══ MATERIAL PROVIDED ══

(* ===== verification/Columns.v ===== *)
(** * Execution states and the names the database stores for them

    crates/domain/src/execution.rs gives every state its column name
    ([database_name]); crates/persistence/src/execution.rs reads the columns
    back ([parse_*]).  The class [Column] is the contract between the two: what
    is written reads back, and nothing else is accepted.  The file also proves
    that the executor request states only progress towards a verdict. *)

From S2P Require Export Domain.

Inductive PersistenceError :=
  | PrSql (text : str)
  | PrWriterPoisoned
  | PrUnsupportedSchema (version : Z)
  | PrInvalidCipher
  | PrNotFound
  | PrInvalidIdentifier (text : str)
  | PrInvalidNativePath
  | PrNumericOverflow
  | PrInvalidSemanticOutput
  | PrInvalidIdentityInput
  | PrIdentityConflict
  | PrInvalidProposal
  | InvalidExecution
  | PrInvalidRule
  | PrRuleConflict
  | PrInvalidMonitoringInput.

(** A [match value { "a" => Ok(A), .., _ => Err(InvalidExecution) }]. *)
Fixpoint match_str {A} (arms : list (str * A)) (value : str) : res PersistenceError A :=
  match arms with
  | [] => Err InvalidExecution
  | (name, a) :: arms => if bool_decide (value = name) then Ok a else match_str arms value
  end.

Class Column (A : Type) : Type := {
  database_name : A -> str;
  parse_column : str -> res PersistenceError A
}.
Class ColumnLaws (A : Type) `{Column A} : Prop := {
  parse_database_name a : parse_column (database_name a) = Ok a;
  parse_column_sound value a : parse_column value = Ok a -> value = database_name a
}.

Lemma match_str_sound {A} (f : A -> str) arms value a :
  Forall (fun '(name, a) => name = f a) arms ->
  match_str arms value = Ok a -> value = f a.
Proof.
  induction 1 as [|[name b] arms Hb _ IH]; cbn [match_str]; [done|].
  case_bool_decide; [|done]. by intros [= <-]; subst.
Qed.

Ltac column_laws :=
  split;
  [ intros []; vm_compute; reflexivity
  | intros value a; apply match_str_sound;
    repeat (apply Forall_cons_2; [vm_compute; reflexivity|]); apply Forall_nil_2 ].

Definition session_status_name (s : OrganizationExecutionStatus) : str :=
  match s with
  | OesPrepared => lit "prepared"
  | OesAwaitingConfirmation => lit "awaiting_confirmation"
  | OesApproved => lit "approved"
  | OesRunning => lit "running"
  | OesPaused => lit "paused"
  | OesCancelled => lit "cancelled"
  | OesCompleted => lit "completed"
  | OesPartial => lit "partial"
  | OesFailed => lit "failed"
  | OesRecoveryRequired => lit "recovery_required"
  | OesRecoveryAvailable => lit "recovery_available"
  | OesRecoveryAmbiguous => lit "recovery_ambiguous"
  | OesRollingBack => lit "rolling_back"
  | OesRolledBack => lit "rolled_back"
  | OesRollbackPartial => lit "rollback_partial"
  end.

Definition parse_session_status : str -> res PersistenceError OrganizationExecutionStatus :=
  match_str [
    (lit "prepared", OesPrepared);
    (lit "awaiting_confirmation", OesAwaitingConfirmation);
    (lit "approved", OesApproved);
    (lit "running", OesRunning);
    (lit "paused", OesPaused);
    (lit "cancelled", OesCancelled);
    (lit "completed", OesCompleted);
    (lit "partial", OesPartial);
    (lit "failed", OesFailed);
    (lit "recovery_required", OesRecoveryRequired);
    (lit "recovery_available", OesRecoveryAvailable);
    (lit "recovery_ambiguous", OesRecoveryAmbiguous);
    (lit "rolling_back", OesRollingBack);
    (lit "rolled_back", OesRolledBack);
    (lit "rollback_partial", OesRollbackPartial) ].

Definition operation_kind_name (k : ExecutionOperationKind) : str :=
  match k with
  | EokCreateDirectory => lit "create_directory"
  | EokRemoveDirectoryIfEmpty => lit "remove_directory_if_empty"
  | EokMove => lit "move"
  | EokRename => lit "rename"
  | EokMoveAndRename => lit "move_and_rename"
  | EokInternalStage => lit "internal_stage"
  end.

Definition parse_operation_kind : str -> res PersistenceError ExecutionOperationKind :=
  match_str [
    (lit "create_directory", EokCreateDirectory);
    (lit "remove_directory_if_empty", EokRemoveDirectoryIfEmpty);
    (lit "move", EokMove);
    (lit "rename", EokRename);
    (lit "move_and_rename", EokMoveAndRename);
    (lit "internal_stage", EokInternalStage) ].

Definition operation_status_name (s : ExecutionOperationStatus) : str :=
  match s with
  | EosPlanned => lit "planned"
  | EosPreflightOk => lit "preflight_ok"
  | EosBlocked => lit "blocked"
  | EosRunning => lit "running"
  | EosApplied => lit "applied"
  | EosFailed => lit "failed"
  | EosSkipped => lit "skipped"
  | EosStale => lit "stale"
  | EosRecovered => lit "recovered"
  | EosRollingBack => lit "rolling_back"
  | EosRolledBack => lit "rolled_back"
  | EosRollbackBlocked => lit "rollback_blocked"
  | EosRollbackFailed => lit "rollback_failed"
  end.

Definition parse_operation_status : str -> res PersistenceError ExecutionOperationStatus :=
  match_str [
    (lit "planned", EosPlanned);
    (lit "preflight_ok", EosPreflightOk);
    (lit "blocked", EosBlocked);
    (lit "running", EosRunning);
    (lit "applied", EosApplied);
    (lit "failed", EosFailed);
    (lit "skipped", EosSkipped);
    (lit "stale", EosStale);
    (lit "recovered", EosRecovered);
    (lit "rolling_back", EosRollingBack);
    (lit "rolled_back", EosRolledBack);
    (lit "rollback_blocked", EosRollbackBlocked);
    (lit "rollback_failed", EosRollbackFailed) ].

Definition recovery_state_name (s : ExecutionRecoveryState) : str :=
  match s with
  | ErsRecoveryNotRequired => lit "recovery_not_required"
  | ErsRecoveryAvailable => lit "recovery_available"
  | ErsRecoveryRequired => lit "recovery_required"
  | ErsRecoveryAmbiguous => lit "recovery_ambiguous"
  end.

Definition parse_recovery_state : str -> res PersistenceError ExecutionRecoveryState :=
  match_str [
    (lit "recovery_not_required", ErsRecoveryNotRequired);
    (lit "recovery_available", ErsRecoveryAvailable);
    (lit "recovery_required", ErsRecoveryRequired);
    (lit "recovery_ambiguous", ErsRecoveryAmbiguous) ].

Definition consent_state_name (s : ExecutionConsentState) : str :=
  match s with
  | EcsPending => lit "pending"
  | EcsAttested => lit "attested"
  | EcsConsumed => lit "consumed"
  | EcsExpired => lit "expired"
  | EcsInvalidated => lit "invalidated"
  end.

Definition parse_consent_state : str -> res PersistenceError ExecutionConsentState :=
  match_str [
    (lit "pending", EcsPending);
    (lit "attested", EcsAttested);
    (lit "consumed", EcsConsumed);
    (lit "expired", EcsExpired);
    (lit "invalidated", EcsInvalidated) ].

Definition session_purpose_name (p : ExecutorSessionPurpose) : str :=
  match p with EspForward => lit "forward" | EspRollback => lit "rollback" end.

Definition parse_executor_session_purpose : str -> res PersistenceError ExecutorSessionPurpose :=
  match_str [ (lit "forward", EspForward); (lit "rollback", EspRollback) ].

Definition request_direction_name (d : ExecutorRequestDirection) : str :=
  match d with ErdForward => lit "forward" | ErdRollback => lit "rollback" end.

Definition parse_executor_request_direction :
    str -> res PersistenceError ExecutorRequestDirection :=
  match_str [ (lit "forward", ErdForward); (lit "rollback", ErdRollback) ].

Definition request_state_name (s : ExecutorRequestState) : str :=
  match s with
  | IntentDurable => lit "intent_durable"
  | AcknowledgedSuccess => lit "acknowledged_success"
  | ProvenNotApplied => lit "proven_not_applied"
  | RecoveryRequired => lit "recovery_required"
  | ProvenNotStarted => lit "proven_not_started"
  | ProvenApplied => lit "proven_applied"
  | Ambiguous => lit "ambiguous"
  end.

Definition parse_executor_request_state : str -> res PersistenceError ExecutorRequestState :=
  match_str [
    (lit "intent_durable", IntentDurable);
    (lit "acknowledged_success", AcknowledgedSuccess);
    (lit "proven_not_applied", ProvenNotApplied);
    (lit "recovery_required", RecoveryRequired);
    (lit "proven_not_started", ProvenNotStarted);
    (lit "proven_applied", ProvenApplied);
    (lit "ambiguous", Ambiguous) ].

#[export] Instance session_status_column : Column OrganizationExecutionStatus :=
  {| database_name := session_status_name; parse_column := parse_session_status |}.
#[export] Instance operation_kind_column : Column ExecutionOperationKind :=
  {| database_name := operation_kind_name; parse_column := parse_operation_kind |}.
#[export] Instance operation_status_column : Column ExecutionOperationStatus :=
  {| database_name := operation_status_name; parse_column := parse_operation_status |}.
#[export] Instance recovery_state_column : Column ExecutionRecoveryState :=
  {| database_name := recovery_state_name; parse_column := parse_recovery_state |}.
#[export] Instance consent_state_column : Column ExecutionConsentState :=
  {| database_name := consent_state_name; parse_column := parse_consent_state |}.
#[export] Instance session_purpose_column : Column ExecutorSessionPurpose :=
  {| database_name := session_purpose_name; parse_column := parse_executor_session_purpose |}.
#[export] Instance request_direction_column : Column ExecutorRequestDirection :=
  {| database_name := request_direction_name; parse_column := parse_executor_request_direction |}.
#[export] Instance request_state_column : Column ExecutorRequestState :=
  {| database_name := request_state_name; parse_column := parse_executor_request_state |}.

#[export] Instance session_status_laws : ColumnLaws OrganizationExecutionStatus.
Proof. column_laws. Qed.
#[export] Instance operation_kind_laws : ColumnLaws ExecutionOperationKind.
Proof. column_laws. Qed.
#[export] Instance operation_status_laws : ColumnLaws ExecutionOperationStatus.
Proof. column_laws. Qed.
#[export] Instance recovery_state_laws : ColumnLaws ExecutionRecoveryState.
Proof. column_laws. Qed.
#[export] Instance consent_state_laws : ColumnLaws ExecutionConsentState.
Proof. column_laws. Qed.
#[export] Instance session_purpose_laws : ColumnLaws ExecutorSessionPurpose.
Proof. column_laws. Qed.
#[export] Instance request_direction_laws : ColumnLaws ExecutorRequestDirection.
Proof. column_laws. Qed.
#[export] Instance request_state_laws : ColumnLaws ExecutorRequestState.
Proof. column_laws. Qed.

(** ** Executor request states *)

(** One recorded change of an executor request, and any number of them. *)
Definition request_step (s t : ExecutorRequestState) : Prop := may_transition_to s t = true.

(** The distance of a state to the final [Ambiguous]. *)
Definition request_rank (s : ExecutorRequestState) : nat :=
  match s with
  | IntentDurable => 4
  | AcknowledgedSuccess | ProvenNotApplied => 3
  | RecoveryRequired => 2
  | ProvenNotStarted | ProvenApplied => 1
  | Ambiguous => 0
  end.

Lemma request_step_rank s t :
  request_step s t -> s = t \/ (request_rank t < request_rank s)%nat.
Proof. destruct s, t; vm_compute; first [by left | done | right; lia]. Qed.

Lemma request_steps_rank s t :
  rtc request_step s t -> s = t \/ (request_rank t < request_rank s)%nat.
Proof.
  induction 1 as [|s t u H _ IH]; [by left|].
  destruct (request_step_rank s t H) as [->|?], IH as [->|?]; auto; right; lia.
Qed.

Lemma ambiguous_final t : rtc request_step Ambiguous t -> t = Ambiguous.
Proof. intros [->|H]%request_steps_rank; [done|]. cbn in H. lia. Qed.

(** ** Properties *)

(** The recorded state of an executor request only progresses: no state is
    ever returned to, a proven verdict is only ever given up for [Ambiguous],
    and [Ambiguous] is final; in particular a proof that a mutation was
    applied never becomes a proof that it was not. *)
Theorem request_state_lifecycle :
  (forall s t, rtc request_step s t -> rtc request_step t s -> s = t)
  /\ (forall s t, s = ProvenApplied \/ s = ProvenNotStarted -> rtc request_step s t ->
        t = s \/ t = Ambiguous)
  /\ (forall t, rtc request_step Ambiguous t -> t = Ambiguous).
Proof.
  split_and!; [| |exact ambiguous_final].
  - intros s t Hst Hts.
    destruct (request_steps_rank _ _ Hst) as [|?]; [done|].
    destruct (request_steps_rank _ _ Hts) as [|?]; [done|lia].
  - intros s t Hs Ht. induction Ht as [s|s u t Hsu Hut IH]; [by left|].
    destruct (decide (u = s)) as [->|Hne]; [by apply IH|].
    assert (u = Ambiguous) as ->
      by (destruct Hs as [-> | ->], u; first [discriminate Hsu | done]).
    right. by apply ambiguous_final.
Qed.

Lemma column_iff {A} `{ColumnLaws A} value (a : A) :
  parse_column value = Ok a <-> value = database_name a.
Proof. split; [apply parse_column_sound | intros ->; apply parse_database_name]. Qed.

(** The columns of an execution survive the database: for every state, kind
    and direction, the text read back parses to the value written, and no
    other text parses to it. *)
Theorem execution_columns_roundtrip value :
  (forall s, parse_session_status value = Ok s <-> value = session_status_name s)
  /\ (forall k, parse_operation_kind value = Ok k <-> value = operation_kind_name k)
  /\ (forall s, parse_operation_status value = Ok s <-> value = operation_status_name s)
  /\ (forall s, parse_recovery_state value = Ok s <-> value = recovery_state_name s)
  /\ (forall s, parse_consent_state value = Ok s <-> value = consent_state_name s)
  /\ (forall p, parse_executor_session_purpose value = Ok p <-> value = session_purpose_name p)
  /\ (forall d, parse_executor_request_direction value = Ok d <-> value = request_direction_name d)
  /\ (forall s, parse_executor_request_state value = Ok s <-> value = request_state_name s).
Proof.
  split_and!.
  - exact (column_iff (A := OrganizationExecutionStatus) value).
  - exact (column_iff (A := ExecutionOperationKind) value).
  - exact (column_iff (A := ExecutionOperationStatus) value).
  - exact (column_iff (A := ExecutionRecoveryState) value).
  - exact (column_iff (A := ExecutionConsentState) value).
  - exact (column_iff (A := ExecutorSessionPurpose) value).
  - exact (column_iff (A := ExecutorRequestDirection) value).
  - exact (column_iff (A := ExecutorRequestState) value).
Qed.
(** [pending_execution_ids] of a journal lists, in increasing order and
    once each, exactly the executions whose last event is not
    [ExecutionFinished]; in particular an execution that stopped at a failed
    step stays pending. *)
Theorem pending_execution_ids_spec self es :
  FileJournal.well_formed self es ->
  exists ids, FileJournal.pending_execution_ids self = Ok ids
    /\ NoDup ids /\ StronglySorted uuid_le ids
    /\ forall x, x ∈ ids <->
         exists e, last (events_of x es) = Some e /\ ev_kind e <> ExecutionFinished.
Proof.
  intros Hw. unfold FileJournal.pending_execution_ids.
  rewrite (FileJournal.read_encrypted_well_formed _ _ Hw). cbn.
  eexists. split; [reflexivity|].
  set (pending := fst <$> _).
  assert (NoDup pending) as Hnd.
  { apply NoDup_fmap_fst; [|apply NoDup_filter, NoDup_map_to_list].
    intros x b b'. rewrite !list_elem_of_filter. cbn. intros [-> _] [-> _]. done. }
  split_and!.
  - by rewrite merge_sort_Permutation.
  - apply StronglySorted_merge_sort; apply _.
  - intros x. rewrite merge_sort_Permutation. unfold pending. rewrite list_elem_of_fmap. split.
    + intros ([y b] & -> & [Hb Hm]%list_elem_of_filter). cbn in *. subst.
      apply elem_of_map_to_list in Hm. rewrite terminal_map_lookup in Hm.
      apply fmap_Some in Hm as (e & He & Hk). exists e. split; [done|].
      symmetry in Hk. by apply bool_decide_eq_false in Hk.
    + intros (e & He & Hk). exists (x, false). split; [done|].
      apply list_elem_of_filter. split; [done|]. apply elem_of_map_to_list.
      rewrite terminal_map_lookup, He. cbn. by rewrite bool_decide_false.
Qed.
(* ===== verification/Simulation.v ===== *)
(** * Simulation of a proposal

    crates/simulation/src/lib.rs: a proposal is replayed on a virtual file
    system before anything is sealed.  Every item becomes a planned move or a
    conflict; the destinations of the planned moves never meet an existing
    entry or each other. *)

From S2P Require Export Proposal.
From S2P Require Import Samples.

Record SimulationFile := {
  sf_item_id : ProposalItemId;
  sf_root_id : RootId;
  sf_source_path : NativePath;
  sf_source_display : str;
  sf_fingerprint : FileFingerprint
}.

Record PlannedMove := {
  pm_item_id : ProposalItemId;
  pm_source_root_id : RootId;
  pm_source_path : NativePath;
  pm_destination_root_id : RootId;
  pm_destination_path : NativePath;
  pm_fingerprint : FileFingerprint
}.

Record PlannedDirectory := {
  pdir_root_id : RootId;
  pdir_path : NativePath;
  pdir_display_path : str
}.

Record SimulationOutcome := {
  so_simulation : ProposalSimulation;
  so_directories : list PlannedDirectory;
  so_moves : list PlannedMove
}.

Inductive SimulationError := SimSerialization (error : str) | MissingSnapshot.

(** [HashMap<RootId, HashSet<String>>]. *)
Notation PathSets := (gmap RootId (gset str)).

Definition paths_of (m : PathSets) (root : RootId) : gset str := default ∅ (m !! root).
(** [entry(root).or_default().insert(key)]: the new map and whether the key is new. *)
Definition insert_path (m : PathSets) (root : RootId) (key : str) : PathSets * bool :=
  (<[root := {[key]} ∪ paths_of m root]> m, negb (bool_decide (key ∈ paths_of m root))).

Record VirtualFileSystem := {
  occupied_paths : PathSets;
  existing_directories : PathSets
}.
(** *** Properties *)

(** Compilation never produces an unsafe plan.  For a simulation of this
    very proposal, the steps are one creation per planned directory followed
    by one rename per accepted placement among the planned moves, each safe
    and reversible; the only errors left are an empty plan, when there is
    nothing to do, and a failing serialisation. *)
Theorem compile_plan_safe proposal simulation (w : W) encoded :
  to_vec proposal = Ok encoded ->
  ps_proposal_id (so_simulation simulation) = pr_id proposal ->
  ps_proposal_digest (so_simulation simulation) = blake3_hash encoded ->
  let items := items_by_id proposal in
  let count := (length (so_directories simulation)
    + length (filter (fun m => selected items m = true) (so_moves simulation)))%nat in
  match fst (compile_plan proposal simulation w) with
  | Ok plan => verify_integrity plan = Ok tt /\ length (sp_steps plan) = count
      /\ sp_proposal_digest plan = blake3_hash encoded
      /\ Forall (fun s => step_is_safe_and_reversible s = true
           /\ (step_of_directory (so_directories simulation) s
               \/ step_of_move items (so_moves simulation) s)) (sp_steps plan)
  | Err e => (e = OeSeal SealEmpty /\ count = 0%nat)
      \/ exists error, e = OeSeal (SealSerialization error)
  end.
Proof.
  intros Hv Hid Hdg. cbv zeta. unfold compile_plan, se_lift. rewrite Hv. cbn [map_err].
  cbv [mbind se_bind]. rewrite reject_if_false by (by rewrite !bool_decide_true).
  destruct (directory_steps_spec (so_directories simulation) (so_directories simulation) [] w)
    as (steps1 & w1 & -> & Hs1 & Hd1 & Hl1); [done|by constructor|by constructor|].
  assert ((imap (fun index planned => (index, planned)) (so_moves simulation)).*2
    = so_moves simulation) as Hsnd.
  { apply list_eq. intros i. rewrite list_lookup_fmap, list_lookup_imap.
    by destruct (so_moves simulation !! i). }
  destruct (move_steps_spec (items_by_id proposal)
    (imap (fun index planned => (index, planned)) (so_moves simulation)) (so_moves simulation)
    (step_of_directory (so_directories simulation)) steps1 w1)
    as (steps2 & w2 & -> & Hs2 & Hd2 & Hl2).
  { by rewrite Hsnd. }
  { done. }
  { eapply Forall_impl; [exact Hd1|]. by left. }
  rewrite Hsnd in Hl2. rewrite Hl1 in Hl2. cbn [length] in Hl2.
  destruct (new_id_Ok (E := OperationsError) w2) as (u & w3 & ->). cbn [fst].
  set (draft := Build_PlanDraft _ _ _ _ _ _).
  destruct (SealedPlan.seal draft (blake3_hash encoded)) as [plan|e] eqn:Hseal; cbn [map_err].
  - pose proof (draft_of_seal _ _ _ Hseal) as Hdraft.
    pose proof (seal_verifies _ _ _ Hseal) as Hok.
    assert (sp_steps plan = steps2) as -> by (by change (pd_steps (draft_of plan) = steps2); rewrite Hdraft).
    split_and!; [done | by rewrite Hl2 | | ].
    + by change (pd_proposal_digest (draft_of plan) = blake3_hash encoded); rewrite Hdraft.
    + apply Forall_and. done.
  - unfold SealedPlan.seal in Hseal. rewrite reject_if_bind in Hseal by (by rewrite bool_decide_true).
    apply bind_Err in Hseal as [[Hemp%bool_decide_eq_true <-]%reject_if_Err|([] & _ & Hseal)].
    { left. split; [done|]. cbn in Hemp. subst steps2. cbn in Hl2. lia. }
    rewrite reject_if_bind in Hseal by (by apply unsafe_steps_false).
    apply bind_Err in Hseal as [Hse|(? & _ & ?)]; [|done].
    right. destruct (to_vec draft) as [|error]; [done|]. injection Hse as <-. by exists error.
Qed.
End compile.

(** ** [reconcile_observation] *)

Inductive RecoveryObservation :=
  | NotApplied | Applied | BothEntriesPresent | NeitherEntryPresent | IdentityMismatch.

Definition same_identity (expected observed : NativeFileIdentity) : bool :=
  bool_decide (vi_stable_identifier (ni_volume expected) = vi_stable_identifier (ni_volume observed))
  && bool_decide (ni_object_key expected = ni_object_key observed).

Definition reconcile_observation (expected : NativeFileIdentity)
    (source destination : option NativeFileIdentity) : RecoveryObservation :=
  let matches o := match o with Some value => same_identity expected value | None => false end in
  match source, destination, matches source, matches destination with
  | Some _, None, true, _ => NotApplied
  | None, Some _, _, true => Applied
  | Some _, Some _, _, _ => BothEntriesPresent
  | None, None, _, _ => NeitherEntryPresent
  | _, _, _, _ => IdentityMismatch
  end.

(** After a crash, a rename is declared applied exactly when the source
    entry is gone and the destination is the very object of the intent (same
    volume and object key), and not applied exactly when the destination is
    absent and the source is that object; everything else is reported as
    ambiguous. *)
Theorem reconcile_observation_iff expected source destination :
  (reconcile_observation expected source destination = Applied <->
     source = None /\ exists d, destination = Some d
       /\ vi_stable_identifier (ni_volume d) = vi_stable_identifier (ni_volume expected)
       /\ ni_object_key d = ni_object_key expected)
  /\ (reconcile_observation expected source destination = NotApplied <->
     destination = None /\ exists s, source = Some s
       /\ vi_stable_identifier (ni_volume s) = vi_stable_identifier (ni_volume expected)
       /\ ni_object_key s = ni_object_key expected).
Proof.
  unfold reconcile_observation, same_identity.
  destruct source as [s|], destination as [d|]; cbn;
    repeat case_bool_decide; cbn; naive_solver.
Qed.

(** ** Witnesses *)

#[local] Existing Instances sample_uuid sample_uuid_laws sample_blake3 sample_unicode
  sample_draft_to_vec.

(** A journal in memory and a counter of identifiers. *)
Definition SampleWorld : Type := list OperationJournalEvent * nat.

#[local] Instance sample_world_journal : DurableJournal SampleWorld := {
  journal_append event := fun '(es, n) => (Ok tt, (es ++ [event], n));
  journal_flush := fun w => (Ok tt, w);
  journal_events x := fun '(es, n) => (Ok (events_of x es), (es, n));
  journal_diagnostics _ := []
}.
#[local] Instance sample_world_fs : SafeFileOperations SampleWorld := {
  rename_same_volume_no_replace request :=
    fun w => (Ok {| ro_observed_identity := rr_expected_identity request |}, w);
  create_directory_no_replace path := fun w => (Ok tt, w);
  remove_directory_if_empty path := fun w => (Ok tt, w)
}.
#[local] Instance sample_world_uuids : UuidSource SampleWorld :=
  fun '(es, n) => (fill 16 (byte_of_Z (64 + Z.of_nat n)), (es, S n)).
#[local] Instance sample_step_to_vec : ToVec OperationStep := fun step => Ok (barr (step_id step)).
#[local] Instance sample_bundle_to_vec : ToVec (SealedPlan * ApprovalReceipt * Roots) :=
  fun _ => Ok [].

Definition sample_gate : ApplyGate := {| gate_enabled := true; gate_reason := [] |}.
Definition sample_approval : ApprovalReceipt := {|
  ar_plan_id := sp_id sample_plan; ar_plan_digest := sp_digest sample_plan;
  ar_actor_id := uid x09; ar_scope_digest := sp_digest sample_plan; ar_approved_at_unix_ms := 2 |}.
Definition sample_roots : Roots := {[ uid x0a := bstr "/data" ]}.

Definition sample_run :=
  execute (W := Traced SampleWorld) sample_gate sample_plan sample_approval sample_roots 7
    (([], 0%nat), []).

Lemma execute_report_truthful_witness :
  match sample_run with
  | (Ok report, (_, log)) => length log = 9%nat /\ outcome_matches sample_plan sample_roots log report
  | _ => False
  end.
Proof.
  destruct sample_run as [[report|e] [w' log]] eqn:H.
  - split; [|exact (execute_report_truthful sample_gate sample_plan sample_approval sample_roots 7
      ([], 0%nat) report w' log H)].
    pose proof (f_equal (fun r => length (snd (snd r))) H) as Hl. vm_compute in Hl. symmetry. exact Hl.
  - pose proof (f_equal (fun r => is_ok (fst r)) H) as Hl. vm_compute in Hl. discriminate Hl.
Defined.

#[local] Instance any_draft_to_vec : ToVec PlanDraft := fun _ => Ok [].
#[local] Existing Instance sample_revision_to_vec.

Lemma compile_plan_safe_witness :
  match fst (compile_plan (TD := any_draft_to_vec) sample_proposal sample_outcome
               (([], 0%nat) : SampleWorld)) with
  | Ok plan => length (sp_steps plan) = 2%nat
  | Err _ => False
  end.
Proof.
  pose proof (compile_plan_safe (TD := any_draft_to_vec) sample_proposal sample_outcome
    (([], 0%nat) : SampleWorld) [x7b; x7d] eq_refl eq_refl eq_refl) as H. cbv zeta in H.
  destruct (fst (compile_plan _ _ _)) as [plan|e] eqn:E.
  - destruct H as (_ & Hl & _). rewrite Hl. vm_compute. reflexivity.
  - pose proof (f_equal is_ok E) as Hl. vm_compute in Hl. discriminate Hl.
Defined.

═══

TRY IT: For each line in the data that holds the word "OesRollingBack", copy the line.

OUTPUT OF THE EXERCISE:
  | OesRollingBack => lit "rolling_back"
    (lit "rolling_back", OesRollingBack);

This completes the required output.